It's essentially very simple, although the details are complicated. In essence, all the firmware does is to measure the time between flux transition pulses and send them to the PC.
There's an 8-bit counter attached to an 12MHz clock. This is used to measure the interval between pulses. A Cypress datapath state machine thingy using Verilog turns the timer, pulse and index information into a bytecode stream which encodes intervals, pulses, and whether the index hole has been seen.
This is then streamed back to the PC, where offline software decodes it: it does simple statistical analysis to guess the clock rate, then turns the pulses into a nice, lined up bit array and from there decodes the file system format.
Writing back to disk works the same way: bytes are streamed to the FluxEngine, where a different datapath state machine thingy (the PSoC5LP has 24, all independently programmable) to interpret the bytecodes, generate a stream of pulses to the disk.
The bytecode format represents an interval between pulses as a byte, a pulse as a byte, and the index hole as a byte. Timer overflows are handled by sending multiple intervals in a row.
An HD floppy has a nominal pulse frequency of 500kHz, and we use a sample clock of 12MHz (every 83ns). This means that our 500kHz pulses will have an average interval of 24. This gives us more than enough resolution. At this speed, in the 200ms that a 3.5" disk takes to rotate, we will see about 100,000 pulses. Each one is encoded as two bytes, one for the interval and one to generate the pulse; so that revolution generates 200kB of data. (Extremely approximately. The actual figure is less.)
(The clock needs to be absolutely rock solid or we get jitter which makes the data difficult to analyse, so 12 was chosen to be derivable from the ultra-accurate USB clock.)
Some useful and/or interesting numbers:
- nominal rotation speed is 300 rpm, or 5Hz. The period is 200ms.
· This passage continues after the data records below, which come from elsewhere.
(** Modelled from the spec: the parameter block [g] is declared in a
    header that is not part of tracking.cpp.  Section 3 lists the startup
    delay, the altitude-source selector and the pitch trim.  tracking.cpp
    multiplies the startup delay by 1000 before comparing it with a
    millisecond count, so it is a number of seconds; it is carried as a
    [float], like the pitch trim that is added to a [float] pitch.  The
    selector is compared with the integers 0 and 1. *)
Record Parameters : Type := mkParameters {
  startup_delay : float;
  alt_source : Z;
  pitch_trim : float
}.

(** Commands sent to the servo layer, in the order they are issued.  The
    servo layer is outside tracking.cpp; the model records what is asked
    of it. *)
Inductive ServoCmd : Type :=
| YawDisableOut
| PitchEnableOut
| UpdatePitchServo (p : float)
| DisarmServos.

(** The part of the [Tracker] object (and the file-level [delay_timer])
    that tracking.cpp reads and writes. *)
Record Tracker : Type := mkTracker {
  vehicle : Vehicle;
  nav_status : NavStatus;
  current_loc : Location;
  old_loc : Location;
  control_mode : ControlMode;
  g : Parameters;
  start_time_ms : Z;
  delay_timer : Z;
  servo_out : list ServoCmd
}.

(** *** Field updates *)

Definition set_vehicle (t : Tracker) (v : Vehicle) : Tracker :=
  mkTracker v (nav_status t) (current_loc t) (old_loc t) (control_mode t)
            (g t) (start_time_ms t) (delay_timer t) (servo_out t).

Definition set_nav_status (t : Tracker) (n : NavStatus) : Tracker :=
  mkTracker (vehicle t) n (current_loc t) (old_loc t) (control_mode t)
            (g t) (start_time_ms t) (delay_timer t) (servo_out t).

Definition set_locs (t : Tracker) (cur old : Location) : Tracker :=
  mkTracker (vehicle t) (nav_status t) cur old (control_mode t)
            (g t) (start_time_ms t) (delay_timer t) (servo_out t).

Definition set_control_mode (t : Tracker) (m : ControlMode) : Tracker :=
  mkTracker (vehicle t) (nav_status t) (current_loc t) (old_loc t) m
            (g t) (start_time_ms t) (delay_timer t) (servo_out t).

Definition set_delay_timer (t : Tracker) (d : Z) : Tracker :=
  mkTracker (vehicle t) (nav_status t) (current_loc t) (old_loc t)
            (control_mode t) (g t) (start_time_ms t) d (servo_out t).

Definition servo (t : Tracker) (c : ServoCmd) : Tracker :=
  mkTracker (vehicle t) (nav_status t) (current_loc t) (old_loc t)
            (control_mode t) (g t) (start_time_ms t) (delay_timer t)
            (servo_out t ++ [c]).

Definition set_location_estimate (v : Vehicle) (l : Location) : Vehicle :=
  mkVehicle (location_valid v) (location v) l (last_update_us v)
            (last_update_ms v) (heading v) (ground_speed v).

Definition set_location_valid (v : Vehicle) (b : bool) : Vehicle :=
  mkVehicle b (location v) (location_estimate v) (last_update_us v)
            (last_update_ms v) (heading v) (ground_speed v).

Definition set_bearing (n : NavStatus) (f : float) : NavStatus :=
  mkNavStatus f (distance n) (pitch n) (altitude_difference n)
              (altitude_offset n) (manual_control_yaw n)
              (manual_control_pitch n) (need_altitude_calibration n).

Definition set_distance (n : NavStatus) (f : float) : NavStatus :=
  mkNavStatus (bearing n) f (pitch n) (altitude_difference n)
              (altitude_offset n) (manual_control_yaw n)
              (manual_control_pitch n) (need_altitude_calibration n).

Definition set_pitch (n : NavStatus) (f : float) : NavStatus :=
  mkNavStatus (bearing n) (distance n) f (altitude_difference n)
              (altitude_offset n) (manual_control_yaw n)
              (manual_control_pitch n) (need_altitude_calibration n).

Definition set_altitude_difference (n : NavStatus) (f : float) : NavStatus :=
  mkNavStatus (bearing n) (distance n) (pitch n) f
              (altitude_offset n) (manual_control_yaw n)
              (manual_control_pitch n) (need_altitude_calibration n).

Definition set_altitude_offset (n : NavStatus) (f : float) : NavStatus :=
  mkNavStatus (bearing n) (distance n) (pitch n) (altitude_difference n)
              f (manual_control_yaw n)
              (manual_control_pitch n) (need_altitude_calibration n).

Definition set_manual_control_yaw (n : NavStatus) (b : bool) : NavStatus :=
  mkNavStatus (bearing n) (distance n) (pitch n) (altitude_difference n)
              (altitude_offset n) b
              (manual_control_pitch n) (need_altitude_calibration n).

Definition set_manual_control_pitch (n : NavStatus) (b : bool) : NavStatus :=
  mkNavStatus (bearing n) (distance n) (pitch n) (altitude_difference n)
              (altitude_offset n) (manual_control_yaw n)
              b (need_altitude_calibration n).

Definition set_need_altitude_calibration (n : NavStatus) (b : bool)
  : NavStatus :=
  mkNavStatus (bearing n) (distance n) (pitch n) (altitude_difference n)
              (altitude_offset n) (manual_control_yaw n)
              (manual_control_pitch n) b.

(** ** The environment of a call *)

(** Modelled from the spec: [AP_GPS::GPS_Status] is declared in the GPS
    driver.  Section 4.2 orders fix qualities and asks for "at least a 2D
    fix"; the statuses are listed from worst to best. *)
Inductive GPS_Status : Type :=
| NO_GPS | NO_FIX | GPS_OK_FIX_2D | GPS_OK_FIX_3D.

Definition GPS_Status_rank (s : GPS_Status) : Z :=
  match s with
  | NO_GPS => 0 | NO_FIX => 1 | GPS_OK_FIX_2D => 2 | GPS_OK_FIX_3D => 3
  end.

(** Modelled from the spec: the safety interlock of section 4.5 either
    reports that servos cannot be moved ([SAFETY_DISARMED]) or something
    else. *)
Inductive safety_state : Type :=
| SAFETY_NONE | SAFETY_DISARMED | SAFETY_ARMED.

Definition is_SAFETY_DISARMED (s : safety_state) : bool :=
  match s with SAFETY_DISARMED => true | _ => false end.

(** What the scheduler clock and the sensor drivers answer during one call
    of a tracking.cpp entry point.  The clock is sampled once per call. *)
Record HAL : Type := mkHAL {
  micros : Z;                        (* hal.scheduler->micros(), uint32_t *)
  millis : Z;                        (* hal.scheduler->millis(), uint32_t *)
  gps_status : GPS_Status;           (* gps.status()                      *)
  gps_location : Location;           (* gps.location()                    *)
  ahrs_pitch : float;                (* ahrs.pitch, radians               *)
  safety_switch_state : safety_state;(* hal.util->safety_switch_state()   *)
  baro_get_pressure : float;         (* barometer.get_pressure()          *)
  baro_get_altitude_difference : float -> float -> float
                                     (* barometer.get_altitude_difference *)
}.

(** Telemetry messages (the fields tracking.cpp reads). *)
Record mavlink_global_position_int_t : Type := mkGlobalPositionInt {
  msg_lat : Z;   (* int32_t, 1e-7 degrees *)
  msg_lon : Z;   (* int32_t, 1e-7 degrees *)
  msg_alt : Z;   (* int32_t, millimetres  *)
  msg_vx : Z;    (* int16_t, cm/s         *)
  msg_vy : Z;    (* int16_t, cm/s         *)
  msg_hdg : Z    (* uint16_t, centidegrees *)
}.

Record mavlink_scaled_pressure_t : Type := mkScaledPressure {
  msg_press_abs : float
}.

Record mavlink_manual_control_t : Type := mkManualControl {
  msg_x : Z;     (* int16_t *)
  msg_y : Z      (* int16_t *)
}.
(* ===== verification/_CoqProject ===== *)
-Q . S2P
Prelude.v
Addr.v
AddressSpace.v
FrameAlloc.v
Queues.v
KTypes.v
Endpoint.v
EventLog.v
Console.v
Serial.v
Trace.v
KState.v
Dump.v
ArchIface.v
X86.v
RefMem.v
Paging.v
PagingInv.v
PagingLaws.v
PagingMap.v
PagingArch.v
PagingStart.v
Gdt.v
Sched.v
Ipc.v
Checks.v
Kill.v
Demo.v
Syscall.v
Tick.v
Frames.v
IpcSpec.v
Invariant.v
DumpRuns.v
IpcInv.v
IpcRefine.v
MemInv.v
CloseInv.v
KillInv.v
CheckInv.v
DumpInv.v
TickInv.v
Turn.v
Boot.v
IpcLog.v
IpcPaths.v
Reach.v
TurnInv.v
Rpc.v
Entry.v
Interrupts.v
System.v
Theorems.v
PathTheorems.v
PagingTheorems.v
EntryTheorems.v
IntTheorems.v
Bringup.v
- a pulse, as generated by the floppy drive electronics, is 150ns to 800ns long.
- a 12MHz tick is 83ns.
- MFM HD encoding uses a clock of 500kHz. This makes each recording cell 2us, or 24 ticks. For DD it's 4us and 48 ticks.
- a short transition is one cell (2us == 24 ticks). A medium is a cell and a half (3us == 36 ticks). A long is two cells (4us == 48 ticks). Double that for DD.
- pulses are detected with +/- 350ns error for HD and 700ns for DD. That's 4 ticks and 8 ticks. That seems to be about what we're seeing.
- in real life, pulses start going astray on a 3.5" drive after about 128 ticks == 10us. I haven't tried with a 5.25" drive yet as I don't have a 5.25" scratch disk.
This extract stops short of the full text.